■ **Collected data**:
Lemma apply_chunk_spec code st slot :
  apply_chunk_code (Z.of_nat size) c = Ret code -> fits 64 (m_regs st R11) -> m_regs st Rdx = slot ->
  (c <= 8 * size)%nat ->
  exists st', exec ra call code st = Ret (false, st') /\ m_world st' = m_world st /\
    m_mem st' = store (m_mem st) slot size
      (Z.lxor (load (m_mem st) slot size) (Z.land (m_regs st R11) (Z.ones applied_width))) /\
    (forall r, r <> R11 -> m_regs st' r = m_regs st r).
Proof.
  intros Hcode Hr11 Hslot Hc. unfold apply_chunk_code, applied_width in *.
  destruct (Nat.eqb_spec (c mod 8) 0) as [E|E].
  - injection Hcode as <-. eexists. split; [reflexivity|]. cbn [m_regs m_mem m_world]. split; [done|].
    rewrite Hslot, Nat2Z.id. done.
  - unfold shl_one_u32 in Hcode. destruct (Nat.ltb_spec c 32) as [Hlt|]; [|done].
    injection Hcode as <-. cbn [exec step with_alu m_regs m_mem m_world mbind outcome_bind mret outcome_ret].
    assert (Hv : Z.land (get_sized (m_regs st) (Z.of_nat size) R11) (2 ^ Z.of_nat c - 1)
                 = Z.land (m_regs st R11) (Z.ones (Z.of_nat c))).
    { unfold get_sized. replace (2 ^ Z.of_nat c - 1) with (Z.ones (Z.of_nat c)) by (rewrite Z.ones_equiv; lia).
      rewrite <- Z.land_assoc. f_equal. apply land_ones_ones. lia. }
    rewrite Hv. destruct (set_sized_spec (m_regs st) (Z.of_nat size) R11 (Z.land (m_regs st R11) (Z.ones (Z.of_nat c))))
      as (x & -> & Hx & Hland); [done|done| |].
    { rewrite Z.land_ones by lia. unfold fits. pose proof (Z.mod_pos_bound (m_regs st R11) (2 ^ Z.of_nat c)).
      pose proof (Z.pow_le_mono_r 2 (Z.of_nat c) (8 * Z.of_nat size)). lia. }
    eexists. split; [reflexivity|]. cbn [m_regs m_mem m_world]. split; [done|]. reg_simpl. rewrite Hslot, Nat2Z.id.
    split; [|intros; by reg_simpl]. unfold get_sized. reg_simpl. by rewrite Hland.
Qed.
(* ===== verification/JitPatch.v ===== *)
(** * Patch points

    The code the agent writes into a patch point, with the functions it calls: the
    mutation stub, the tracing stub and the multiplexer of
    [generator/agent/src/jit/jit.rs]. *)

From S2P Require Import Prelude Bytes MutationCacheEntry Messages Trace MutationSite Dwarf X86 Jit JitStub.

(** ** What patch points do *)

Section patch_point.
Context `{L : EntryLayout} `{!StackMapRecords} `{!StubLayout}.
Context {W : Type} (ra : Z) (Hra : fits 64 ra) (lo hi : Z) (Hlo : 0 <= lo) (Hhi : hi < 2 ^ 64).
Context (code : gmap Z (list instr)) (native : Z -> Machine W -> outcome (Machine W)).
Implicit Types st : Machine W.

Lemma callee_weaken call k k' inv keep rs target eff weff :
  k <= k' -> callee ra call lo hi k inv keep rs target eff weff ->
  callee (W := W) ra call lo hi k' inv keep rs target eff weff.
Proof. intros Hk Hc st Hr Hm Hi Hs Ht Hl. apply Hc; (done || lia). Qed.

(** The parts of a successful generation. *)
Lemma gen_mutation_Ok mce ptr t :
  gen_mutation mce ptr = Ret (Ok t) ->
  exists spill_reg c size slot_code chunk_code,
    DwarfReg_try_from (dwarf_regnum (Entry_spill_slot mce)) = Some spill_reg /\ spill_reg <> Rsp /\
    Entry_chunk_size_bits mce = Ret c /\ (c <= 64)%nat /\ chunk_reg_size c = Ret size /\
    slot_offset_code (Entry_spill_slot mce) = Ret slot_code /\ apply_chunk_code (Z.of_nat size) c = Ret chunk_code /\
    t = mk_template (mutation_code spill_reg ptr (Z.of_nat size) c slot_code chunk_code) true.
Proof.
  unfold gen_mutation, gen_mutation_reg_and_direct. intros E. destruct (assert_that (0 <? _)%nat); [|done].
  cbn [mbind outcome_bind] in E. case_bool_decide; [|done].
  destruct (DwarfReg_try_from _) as [r|] eqn:Er; [|done]. cbn [unwrap mbind outcome_bind] in E.
  case_bool_decide as Hr; [|done]. cbn [assert_that mbind outcome_bind] in E.
  destruct (Entry_chunk_size_bits mce) as [c|] eqn:Ec; [|done]. cbn [mbind outcome_bind] in E.
  destruct (Nat.ltb_spec (8 * 8) c); [done|].
  destruct (chunk_reg_size c) as [size|] eqn:Es; [|done]. cbn [mbind outcome_bind] in E.
  destruct (slot_offset_code _) as [sc|] eqn:Esc; [|done]. cbn [mbind outcome_bind] in E.
  destruct (apply_chunk_code _ c) as [cc|] eqn:Ecc; [|done]. cbn [mbind outcome_bind] in E.
  injection E as <-. exists r, c, size, sc, cc. split_and!; (done || lia).
Qed.
Context (mce : MutationCacheEntry) (ptr esz slot : Z) (rs : registers) (spill_reg : DwarfReg) (c size : nat).

(** The entry can be mutated at run time: its location is relative to a general
    purpose register, and entry, value and stack are apart. *)
Record site_ok : Prop := {
  so_rs : regs_ok rs;
  so_reg : DwarfReg_try_from (dwarf_regnum (Entry_spill_slot mce)) = Some spill_reg;
  so_gpr : gpr spill_reg;
  so_chunk : Entry_chunk_size_bits mce = Ret c;
  so_size : chunk_reg_size c = Ret size;
  so_slot : slot = slot_address (Entry_spill_slot mce) (rs spill_reg);
  so_placed : placed ptr size lo hi slot esz;
}.

Lemma stub_callee f vma t :
  site_ok -> gen_mutation mce ptr = Ret (Ok t) -> code !! vma = Some (ft_asm_body t ++ [RetI]) ->
  off_stack lo hi (mask_at ptr c esz) (apply_mask ptr size c slot) /\
  callee ra (call_fn code native ra (S f)) lo hi 48 (mask_at ptr c esz) gpr rs vma (apply_mask ptr size c slot) (fun w => w).
Proof.
  intros [Hrs Hreg Hgpr Hc Hsz Hslot Hpl] Hgen Hcode.
  destruct (gen_mutation_Ok mce ptr t Hgen) as (r & c' & size' & sc & cc & Hr & Hne & Hc' & Hc64 & Hsz' & Hsc & Hcc & ->).
  rewrite Hc in Hc'. injection Hc' as <-. rewrite Hsz in Hsz'. injection Hsz' as <-.
  rewrite Hreg in Hr. injection Hr as <-.
  destruct (chunk_reg_size_spec c size Hc64 Hsz) as (Hs & Hc1 & Hc2).
  assert (Hoff : off_stack lo hi (mask_at ptr c esz) (apply_mask ptr size c slot)) by (by apply apply_mask_off_stack).
  split; [done|]. eapply (emitted_callee ra lo hi Hlo Hhi); [exact Hcode|lia|done|]. intros st Hst.
  by eapply stub_called.
Qed.
(** The native tracing callback: it may overwrite every register but the stack pointer
    and the [kn] bytes of stack below its return address, and reports its first
    argument. *)
Definition tracing_ok (cb kn : Z) (report : Z -> W -> W) : Prop :=
  code !! cb = None /\ fits 64 cb /\ 0 <= kn /\
  forall st, 0 <= m_regs st Rsp < hi -> mem_ok (m_mem st) ->
    exists st', native cb st = Ret st' /\ m_regs st' Rsp = m_regs st Rsp + 8 /\
      same_outside (m_regs st Rsp - kn) (m_regs st Rsp) (m_mem st) (m_mem st') /\ mem_ok (m_mem st') /\
      m_world st' = report (m_regs st Rdi) (m_world st).

Lemma tracing_callee f cb kn report rs' :
  tracing_ok cb kn report -> callee ra (call_fn code native ra (S f)) lo hi kn (mask_at ptr c esz) (fun _ => False)
    rs' cb (fun m => m) (report (rs' Rdi)).
Proof.
  intros (Hc & _ & Hkn & Hcb) st [_ Hregs] Hmem Hi Hroom Htop Hl. cbn [call_fn]. rewrite Hc.
  destruct (Hcb st) as (st' & E & Hsp & Hm & Hok & Hw); [lia|done|].
  exists st'. split; [done|]. split; [by split|]. split; [|split; [done|by rewrite Hw, Hregs]].
  eapply same_outside_weaken; [| |exact Hm]; lia.
Qed.

(** A patch point that is mutated and traced.  With the code the JIT emits in place (the
    mutation stub, the tracing stub, the multiplexer that calls both, and the call
    written into the patch point), executing the patch point returns to the program
    with every general purpose register as it was.  The value at the slot was xored
    with the next bits of the mask and the read position advanced, everything else
    above the stack pointer is unchanged, and the id of the site was reported once. *)
Lemma patch_point_runs kn id cb v_stub v_trace v_mux t_stub t_trace t_mux t_patch report st :
  site_ok -> fits 64 id -> tracing_ok cb kn report ->
  fits 64 v_stub -> fits 64 v_trace -> fits 64 v_mux ->
  gen_mutation mce ptr = Ret (Ok t_stub) ->
  gen_call cb [Arg_Constant id] true (Some GENERAL_PURPOSE_REGISTERS) = Ret t_trace ->
  gen_call_multiplexer [mk_instance (ft_asm_body t_stub ++ [RetI]) [] (Some v_stub);
                        mk_instance (ft_asm_body t_trace ++ [RetI]) [] (Some v_trace)] = Ret t_mux ->
  gen_call v_mux [] false None = Ret t_patch ->
  code !! v_stub = Some (ft_asm_body t_stub ++ [RetI]) ->
  code !! v_trace = Some (ft_asm_body t_trace ++ [RetI]) ->
  code !! v_mux = Some (ft_asm_body t_mux ++ [RetI]) ->
  at_call lo hi (mask_at ptr c esz) (kn + 256) rs st ->
  exists st', exec ra (call_fn code native ra 3) (ft_asm_body t_patch) st = Ret (false, st') /\
    called lo gpr rs (apply_mask ptr size c slot) (report id) st st'.
Proof.
  intros Hsite Hid Htr Hv1 Hv2 Hv3 Hg1 Hg2 Hg3 Hg4 Hc1 Hc2 Hc3 Hst. pose proof Hsite as [Hrs _ _ _ _ _ Hpl].
  pose proof Htr as (_ & Hcb & Hkn & _).
  assert (Hfree : stack_free lo hi (mask_at ptr c esz)) by (by eapply mask_at_stack_free).
  destruct (stub_callee 1 v_stub t_stub Hsite Hg1 Hc1) as [Hoff Hstub].
  destruct t_trace as [asm_trace ret]. assert (ret = true) as ->.
  { unfold gen_call in Hg2. destruct (pass_args _ _ _ _) as [[]|]; [|done]. by injection Hg2. }
  pose proof (gen_call_callee ra Hra lo hi Hlo Hhi (mask_at ptr c esz) Hfree code native 1 kn rs v_trace cb id
    (report id) asm_trace Hrs Hid Hcb Hkn Hg2 Hc2) as Htrace.
  pose proof (tracing_callee 0 cb kn report (set_reg rs Rdi id) Htr) as Hcb_ok. rewrite set_reg_eq in Hcb_ok.
  specialize (Htrace Hcb_ok).
  set (fs := [(v_stub, apply_mask ptr size c slot, fun w : W => w); (v_trace, fun m : memory => m, report id)]).
  injection Hg3 as <-. cbn [ft_asm_body] in Hc3.
  destruct (multiplexer_callee ra Hra lo hi Hlo Hhi (mask_at ptr c esz) Hfree code native 2 (kn + 24 + 136) rs v_mux fs)
    as [Hmoff Hmux]; [done|lia|done| |].
  { constructor; [split; [done|split; [done|by eapply callee_weaken; [|exact Hstub]; lia]]|].
    constructor; [split; [done|split; [by split|exact Htrace]]|constructor]. }
  injection Hg4 as <-. cbn [ft_asm_body].
  apply (call_block_spec ra (call_fn code native ra 3) Hra lo hi Hlo Hhi (mask_at ptr c esz) Hfree (kn + 24 + 136 + 24)
    gpr rs v_mux (effs fs) (weffs fs)); [done|done|lia|done|done|].
  destruct Hst. split; try done. lia.
Qed.
End patch_point.

(** ** The mask over many executions *)

Section masks.
Context `{L : EntryLayout} `{!StackMapRecords} `{!StubLayout}.
Context (ptr esz lo hi : Z) (size c : nat) (Hc : (c <= 64)%nat).

(** The mask and the overflow area are not written. *)
Lemma apply_mask_mask slot m x :
  placed ptr size lo hi slot esz -> mask_at ptr c esz m -> ptr + msk_start_offset <= x < ptr + esz ->
  apply_mask ptr size c slot m x = m x.
Proof.
  intros Hpl Hm Hx. erewrite apply_mask_at by done. destruct Hpl. rewrite !decide_False by lia. done.
Qed.

(** The value after one application. *)
Lemma apply_mask_value slot m :
  placed ptr size lo hi slot esz -> mask_at ptr c esz m -> mem_ok m -> (c <= 8 * size)%nat ->
  load (apply_mask ptr size c slot m) slot size = Z.lxor (load m slot size) (mask_bits ptr m (applied_width size c)).
Proof.
  intros Hpl Hm Hok Hcs. set (v := Z.lxor _ _).
  assert (Hv : fits (8 * Z.of_nat size) v).
  { apply fits_lxor; [lia|by apply load_fits|]. unfold mask_bits, fits.
    assert (0 <= applied_width size c <= 8 * Z.of_nat size) by (unfold applied_width; destruct (_ =? _)%nat; lia).
    rewrite Z.land_ones by lia. pose proof (Z.mod_pos_bound (Z.shiftr (load m (ptr + msk_start_offset) (Z.to_nat (mask_len ptr m) + 8)) (read_pos ptr m)) (2 ^ applied_width size c) ltac:(lia)).
    pose proof (Z.pow_le_mono_r 2 (applied_width size c) (8 * Z.of_nat size)). lia. }
  transitivity (load (store m slot size v) slot size); [|apply load_store; change 256 with (2 ^ 8); by rewrite <- Z.pow_mul_r by lia].
  unfold load. f_equal. apply read_mem_ext. intros i Hi. erewrite apply_mask_at by done. destruct Hpl.
  rewrite decide_False by lia. by rewrite decide_True by lia.
Qed.

(** The state of the entry at the execution [n], when each execution applies the mask. *)
Lemma masks_in_order (slots : nat -> Z) (ms : nat -> memory) n :
  (forall i, placed ptr size lo hi (slots i) esz) ->
  mask_at ptr c esz (ms 0%nat) -> read_pos ptr (ms 0%nat) = 0 ->
  (forall i, mask_at ptr c esz (ms i) -> forall x, ptr <= x < ptr + esz -> ms (S i) x = apply_mask ptr size c (slots i) (ms i) x) ->
  mask_at ptr c esz (ms n) /\
  read_pos ptr (ms n) = Z.min (Z.of_nat n * Z.of_nat c) (8 * mask_len ptr (ms 0%nat)) /\
  mask_len ptr (ms n) = mask_len ptr (ms 0%nat) /\
  forall x, ptr + msk_start_offset <= x < ptr + esz -> ms n x = ms 0%nat x.
Proof.
  intros Hpl Hm0 Hp0 Hstep. set (len := mask_len ptr (ms 0%nat)). induction n as [|n (IHm & IHp & IHl & IHx)].
  - split_and!; [done| |done|done]. rewrite Hp0. destruct Hm0. unfold len. lia.
  - specialize (Hstep n IHm). destruct (fields_ext ptr size lo hi (slots n) esz (Hpl n) _ _ Hstep) as [E1 E2].
    destruct (apply_mask_fields ptr size c lo hi (slots n) esz (Hpl n) (ms n) IHm Hc) as [F1 F2].
    pose proof (os_inv _ _ _ _ (apply_mask_off_stack ptr size c lo hi (slots n) esz (Hpl n) Hc) _ IHm) as Hinv.
    split_and!.
    + eapply mask_at_ext; [exact (Hpl n)|exact Hstep|exact Hinv].
    + rewrite E1, F1, IHp, IHl. lia.
    + by rewrite E2, F2.
    + intros x Hx. destruct (Hpl n). rewrite Hstep by lia. by rewrite apply_mask_mask, IHx.
Qed.

(** The bits of a mask from a position on. *)
Definition mask_from (m : memory) (pos width : Z) : Z :=
  Z.land (Z.shiftr (load m (ptr + msk_start_offset) (Z.to_nat (mask_len ptr m) + 8)) pos) (Z.ones width).

Lemma mask_bits_from m m' width :
  mask_at ptr c esz m -> mask_len ptr m' = mask_len ptr m ->
  (forall x, ptr + msk_start_offset <= x < ptr + esz -> m' x = m x) ->
  mask_bits ptr m' width = mask_from m (read_pos ptr m') width.
Proof.
  intros Hm Hl Hx. unfold mask_bits, mask_from. rewrite Hl. do 2 f_equal. unfold load. f_equal.
  apply read_mem_ext. intros i Hi. destruct Hm. apply Hx. unfold msk_start_offset in *. lia.
Qed.

(** Nothing is left to apply after the mask, when the overflow area is zero. *)
Lemma mask_used_up m :
  mask_at ptr c esz m -> mem_ok m ->
  (forall x, ptr + msk_start_offset + mask_len ptr m <= x < ptr + msk_start_offset + mask_len ptr m + 8 -> m x = 0) ->
  mask_from m (8 * mask_len ptr m) (applied_width size c) = 0.
Proof.
  intros Hm Hok Hz. apply Z.bits_inj'. intros i Hi. unfold mask_from.
  rewrite Z.land_spec, Z.shiftr_spec, Z.testbit_0_l by lia. destruct Hm.
  rewrite load_testbit by (done || lia). case_decide as Hlt; [|done]. rewrite Hz; [by rewrite Z.testbit_0_l|]. dlia.
Qed.
End masks.

Section executions.
Context `{L : EntryLayout} `{!StackMapRecords} `{!StubLayout}.
Context {W : Type} (ra lo hi : Z) (Hlo : 0 <= lo) (Hhi : hi < 2 ^ 64).
Context (code : gmap Z (list instr)) (native : Z -> Machine W -> outcome (Machine W)).
Context (mce : MutationCacheEntry) (ptr esz : Z) (spill_reg : DwarfReg) (c size : nat).

(** The machine has just called the stub, with the value at [slot]. *)
Record at_stub (slot : Z) (st : Machine W) : Prop := {
  as_site : site_ok lo hi mce ptr esz slot (m_regs st) spill_reg c size;
  as_mem : mem_ok (m_mem st);
  as_room : lo + 48 <= m_regs st Rsp;
  as_top : m_regs st Rsp + 8 <= hi;
  as_ret : load (m_mem st) (m_regs st Rsp) 8 = ra;
}.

■ **YOUR ASSIGNMENT**: Exactly the lines above from the one with "Context (ptr esz" to the one with "(** The value after one application. *)", both included, are to be quoted; leave the rest out.

■ **TASK RESPONSE**:
Context (ptr esz lo hi : Z) (size c : nat) (Hc : (c <= 64)%nat).

(** The mask and the overflow area are not written. *)
Lemma apply_mask_mask slot m x :
  placed ptr size lo hi slot esz -> mask_at ptr c esz m -> ptr + msk_start_offset <= x < ptr + esz ->
  apply_mask ptr size c slot m x = m x.
Proof.
  intros Hpl Hm Hx. erewrite apply_mask_at by done. destruct Hpl. rewrite !decide_False by lia. done.
Qed.

(** The value after one application. *)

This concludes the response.